Is F.A.I.R. an unbiased organization

Is Fairness and Accuracy In Reporting a non-partisan organization or left wing? I am looking at their website and it seems they go after right wing pundits. Plus i see FAIR’s website listed among a variety of left wing websites like ‘votetoimpeach’ on another website i’m reading.

They’re the left-wing counterpart to people like Brent Bozell and Reed Irvine. Definitely biased, though not always wrong.

I think it’s generally accepted that they are liberal and http://www.mediaresearch.org/ is the conservative counterpart. I think you would be hard-pressed to find a genuinely unbiased organization on such an issue.

…the difference being that FAIR deals with the truth. :smiley:

I’m somewhat biased toward the left myself, and Fair seems pretty biased to me. I wouldn’t dismiss what they say out of hand, but I’d look for corroborating reports.
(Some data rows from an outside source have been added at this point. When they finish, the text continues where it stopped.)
(** * Colour: Rec. 2020, OSA UCS and the verbose utilities

    A shallow embedding of

    - [colour/models/dataset/rec_2020.py] (the Rec. 2020 constants and its
      transfer-function pair),
    - [colour/models/osa_ucs.py] (CIE XYZ <-> OSA UCS),
    - [colour/utilities/verbose.py] ([message_box], [suppress_warnings],
      [numpy_print_options]).

    Conventions.  A Python float is a real number ([R]), without rounding
    and without the range of doubles; a NumPy array element is an
    [npfloat], a real or a non-finite value ([None], standing for [nan] and
    the infinities, which NumPy produces with a warning instead of
    raising).  Module attributes live in a record [Globals] threaded
    through every call, so that "this call changes no module constant" is a
    statement about the returned record.  Exceptions are values of
    [result]. *)

From Stdlib Require Import Reals Lra Lia ZArith String Ascii Bool List.
From Stdlib Require Import FunctionalExtensionality.
Import ListNotations.

(** ** Python results and module state *)

Inductive exn : Type :=
| ValueError
| LinAlgError
| TypeError.

Inductive result (A : Type) : Type :=
| Ok (a : A)
| Raise (e : exn).

Arguments Ok {A} a.
Arguments Raise {A} e.

(** [Structure(alpha=..., beta=...)] of [rec_2020.py]. *)
Record Structure : Type := mkStructure {
  alpha : bool -> R;
  beta : bool -> R
}.

Definition vec3 : Type := (R * R * R)%type.
Definition mat3 : Type := (vec3 * vec3 * vec3)%type.

(** The module attributes of [osa_ucs.py] and [rec_2020.py]. *)
Record Globals : Type := mkGlobals {
  M_XYZ_TO_RGB_OSA_UCS : mat3;
  REC_2020_PRIMARIES : list (R * R);
  REC_2020_WHITEPOINT : R * R;
  REC_2020_TO_XYZ_MATRIX : mat3;
  XYZ_TO_REC_2020_MATRIX : mat3;
  REC_2020_CONSTANTS : Structure
}.

(** A Python computation: it may raise, and it may rebind module
    attributes. *)
Definition Py (A : Type) : Type := Globals -> result A * Globals.

Definition ret {A : Type} (a : A) : Py A := fun g => (Ok a, g).

Definition raise {A : Type} (e : exn) : Py A := fun g => (Raise e, g).

Definition bind {A B : Type} (m : Py A) (k : A -> Py B) : Py B :=
  fun g =>
    match m g with
    | (Ok a, g') => k a g'
    | (Raise e, g') => (Raise e, g')
    end.

Definition read {A : Type} (attr : Globals -> A) : Py A :=
  fun g => (Ok (attr g), g).

Notation "x <- m ;; k" := (bind m (fun x => k))
  (at level 61, m at next level, right associativity).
One other thing- if you’re going to create an acronym, the word you spell out should NOT be one of the component words!

Reed IRvine’s old group was called AIM, which stood for Accuracy In Media. Irvine was frequently just an old crank, but at least his acronym worked.

FAIR = Fairness & Accuracy In Media. Sorry, guys, but if FAIRness is a component word, FAIR is a lousy acronym.
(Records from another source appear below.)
(** The batch in debug mode on the fourteen cases, with the same
    skip-list: [s002] is gone through, recorded and not counted, eleven
    cases are exported. *)
Lemma counter_witness :
  exists (w0 w1 : World) (patient_ids : list string) (out : list string) (saved : string),
    create_directory (save_path_of Demo.data_path Demo.export_path "liver" "stl")
                     (with_skip_image_id (default [] (Some Demo.skip14))
                        (Demo.world Demo.root14)) = (w0, Ret tt)
    /\ w1 = with_df [] w0
    /\ list_patient_ids Demo.data_path w1 = (w1, Ret patient_ids)
    /\ NoDup patient_ids /\ Sorted Str.le patient_ids
    /\ let seen := visited true (default [] (Some Demo.skip14)) patient_ids in
       let ran := filter (fun i => i ∉ default [] (Some Demo.skip14)) seen in
       let skipped := filter (fun i => i ∈ default [] (Some Demo.skip14)) seen in
       let todo := filter (fun i => i ∉ default [] (Some Demo.skip14)) patient_ids in
       ran = take 11 todo
       /\ exported_cases (calls Demo.debug_batch.1)
          = exported_cases (calls (Demo.world Demo.root14)) ++ ran
       /\ 11%nat = length ran
       /\ Forall (fun i => skipped_entry true i Demo.debug_batch.1) skipped
       /\ skip_image_id Demo.debug_batch.1
          = consumed (default [] (Some Demo.skip14)) seen
       /\ (length (skip_image_id Demo.debug_batch.1) + length skipped)%nat
          = length (default [] (Some Demo.skip14))
       /\ (11 + length skipped <= summary_length true Demo.debug_batch.1)%nat
       /\ stdout Demo.debug_batch.1
          = out ++ ["Exported " +:+ Str.of_Z (Z.of_nat 11) +:+ " patients"; saved].
Proof.
  apply (counter_counts_exported_cases_only
           (Demo.load_or_raise Demo.two_segments) None Demo.data_path Demo.export_path
           "liver" "stl" (Some Demo.skip14) true true (Demo.world Demo.root14)
           Demo.debug_batch.1 11).
  vm_compute. reflexivity.
Defined.

(** * Further properties of the script *)

(** ** What the exporter changes *)

Lemma with_calls_fs_twice (w : World) (n1 n2 : node) (c1 c2 : list Call) :
  with_calls c2 (with_fs n2 (with_calls c1 (with_fs n1 w))) = with_calls c2 (with_fs n2 w).
Proof. by destruct w. Qed.

(** The loop over the segments changes the file system and the list of
    calls, and nothing else. *)
Lemma export_segments_changes (g : option string) (save_path : Path) (node_name : string)
      (writer : Writer) (segs : list (string * bool)) (w w' : World) (r : res unit) :
  export_segments g save_path node_name writer segs w = (w', r) ->
  w' = with_calls (calls w') (with_fs (fs w') w).
Proof.
  revert w. induction segs as [|[segmentID has] segs IH]; intros w; cbn [export_segments].
  - run. intros [= <- <-]. by destruct w.
  - run. destruct has; cbn [negb].
    + destruct writer; run;
        try (intros H; apply IH in H; rewrite H; cbn;
             by rewrite ?with_calls_fs_twice; destruct w).
      destruct g; run; intros [= <- <-]; by destruct w.
    + intros H; apply IH in H; rewrite H; cbn. by destruct w.
Qed.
But that’s what happens when you START with what you think is a clever acronym and THEN try to find component words that fit.
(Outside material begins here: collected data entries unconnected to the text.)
(** [Sprintf("%d", v)] for [v] of type [[]int]. With the verb [%d] the
    [String] method of an [asn1.ObjectIdentifier] is not called (only
    [%v], [%s], [%x], [%X] and [%q] call it): the value prints as the
    slice of integers it is. *)
Definition d_ints (v : list Z) : string :=
  "[" +:+ Strings.Join (map Strconv.Itoa v) " " +:+ "]".

(** [Sprintf("%d", v)] for [v] of type [[]asn1.ObjectIdentifier]. *)
Definition d_oids (v : list (list Z)) : string :=
  "[" +:+ Strings.Join (map d_ints v) " " +:+ "]".

(** [Sprintf("%X", n)] for [n] of type [*big.Int]. *)
Definition X_bigint (n : option Z) : string :=
  match n with
  | None => "<nil>"
  | Some z => Strings.ToUpper (HexadecimalString.NilZero.string_of_int (Z.to_hex_int z))
  end.

(** [Sprintf("%02x", b)] for a [b] of type [[]byte] that is not empty:
    the width 2 is never larger than the text. *)
Definition x02_bytes (b : list byte) : string := Hex.EncodeToString b.

(** [Sprintf("CA:%t", b)] *)
Definition CA_t (b : bool) : string := if b then "CA:true" else "CA:false".

End Fmt.

(** ** Package [encoding/json], for the one struct the program marshals *)

Module Json.

(** The escape of one byte inside a JSON string, as [Marshal] writes it
    with its default HTML escaping. Bytes from 0x80 on are kept: the text
    is taken to be valid UTF-8 without U+2028 and U+2029. *)
Definition escape_ascii (c : ascii) : string :=
  let n := nat_of_ascii c in
  if (n =? 34)%nat then String "\"%char (String c EmptyString)
  else if Ascii.eqb c "\"%char then String "\"%char (String c EmptyString)
  else if (n =? 8)%nat then "\b"
  else if (n =? 12)%nat then "\f"
  else if (n =? 10)%nat then "\n"
  else if (n =? 13)%nat then "\r"
  else if (n =? 9)%nat then "\t"
  else if (n <? 32)%nat || Ascii.eqb c "<"%char || Ascii.eqb c ">"%char
          || Ascii.eqb c "&"%char
  then "\u00" +:+ String (Hex.digit (N.of_nat n / 16)%N)
                    (String (Hex.digit (N.of_nat n mod 16)%N) EmptyString)
  else String c EmptyString.

Fixpoint escape (s : string) : string :=
  match s with
  | EmptyString => EmptyString
  | String c r => escape_ascii c +:+ escape r
  end.

Definition quote : string := String (ascii_of_nat 34) EmptyString.

Definition str (s : string) : string := quote +:+ escape s +:+ quote.

(** A struct field tagged [omitempty] whose value is a string. *)
Definition field (key value : string) : list string :=
  match value with
  | EmptyString => []
  | _ => [str key +:+ ":" +:+ str value]
  end.

(** A struct field tagged [omitempty] whose value is a slice of strings. *)
Definition field_list (key : string) (values : list string) : list string :=
  match values with
  | [] => []
  | _ => [str key +:+ ":[" +:+ Strings.Join (map str values) "," +:+ "]"]
  end.

Definition object (fields : list string) : string :=
  "{" +:+ Strings.Join fields "," +:+ "}".

End Json.

(** ** ct-watcher.go: [normalizeCtlogURL] *)

Definition normalizeCtlogURL (input : string) : string :=
  let input := Strings.TrimPrefix input "https://" in
  let input := Strings.TrimPrefix input "http://" in
  let input := Strings.TrimSuffix input "/" in
  input.

(** ** The types of the libraries the parser reads *)

Definition OID : Type := list Z.

Module pkix.

Record AttributeTypeAndValue : Type := {
  Type_ : OID;
  (** the decoded directory string *)
  Value : string
}.

Record Name : Type := {
  Country : slice string;
  Organization : slice string;
  OrganizationalUnit : slice string;
  Locality : slice string;
  Province : slice string;
  StreetAddress : slice string;
  PostalCode : slice string;
  SerialNumber : string;
  CommonName : string;
  Names : list AttributeTypeAndValue
}.

End pkix.

Module x509.

Inductive SignatureAlgorithm : Type :=
| UnknownSignatureAlgorithm
| MD2WithRSA | MD5WithRSA | SHA1WithRSA | SHA256WithRSA | SHA384WithRSA
| SHA512WithRSA | DSAWithSHA1 | DSAWithSHA256 | ECDSAWithSHA1
| ECDSAWithSHA256 | ECDSAWithSHA384 | ECDSAWithSHA512 | SHA256WithRSAPSS
| SHA384WithRSAPSS | SHA512WithRSAPSS | PureEd25519.

(** What [ParsePKIXPublicKey] returns behind its [interface{}]. *)
Inductive PublicKey : Type :=
| rsa_PublicKey (N : Z)
| dsa_PublicKey (Y : Z)
| ecdsa_PublicKey (X : Z)
| other_PublicKey.

Record Extension : Type := { Id : OID }.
Here I thought the issue was Federation for American Immigration Reform.

They, at least, are quite biased.

FAIR calls itself “progressive,” a fashionable synonym for liberal. There’s a difference in style and tone, though, from Media Matters for America, a similar group. FAIR’s pieces tend to be awash in stats about the ratio of conservatives to liberals among people interviewed on a network or show. When they refer to Mansoor Ijaz as a source of poorly grounded stories, for example, they gusset that with a handful of examples.

Media Matters, on the other hand, tends to give you individual examples of inaccurate on-air statements by specific people. When some TV person calls somebody else a “rat bastard communist” or suggests that all of America’s muslims should be killed, you’ll see it reported at MediaMatters.com
They’ll irately tell you who said what lie. They’re not as calm and dry about it as FAIR is.

I hope this is useful info to you.

I’m inclined to agree, but it’s not too uncommon to see this in computer-related acronyms. The most obvious is GNU=GNU’s Not Unix.

I think the fairest thing out there (that I know of, anyway) is Annenberg’s www.factcheck.org.

OTOH, computer geeks think this is something to aspire to, e.g.:

GNU, “Gnu is Not Unix”

Doh! REPORTING! Fairness & Accuracy In REPORTING! Sigh…

I don’t work for FAIR, but if I did, I would be happy that the worst complaints from critics are that FAIR is liberal (which FAIR tells you up front,) and that the acronym sucks. :smiley:

I listen to CounterSpin, FAIR’s weekly syndicated radio program, almost every week, and it often has a smart-alecky tone that can be off-putting. That said, although FAIR usually target instances of right wing bias in the mainstream news, they also perform non-partisan fact-checks. For example, they have talked in the past about distortions in Kerry campaign ads. So I wouldn’t say they are unbiased (who is?), but they are fact-based, which gives them some respectibility even if you dislike their politics.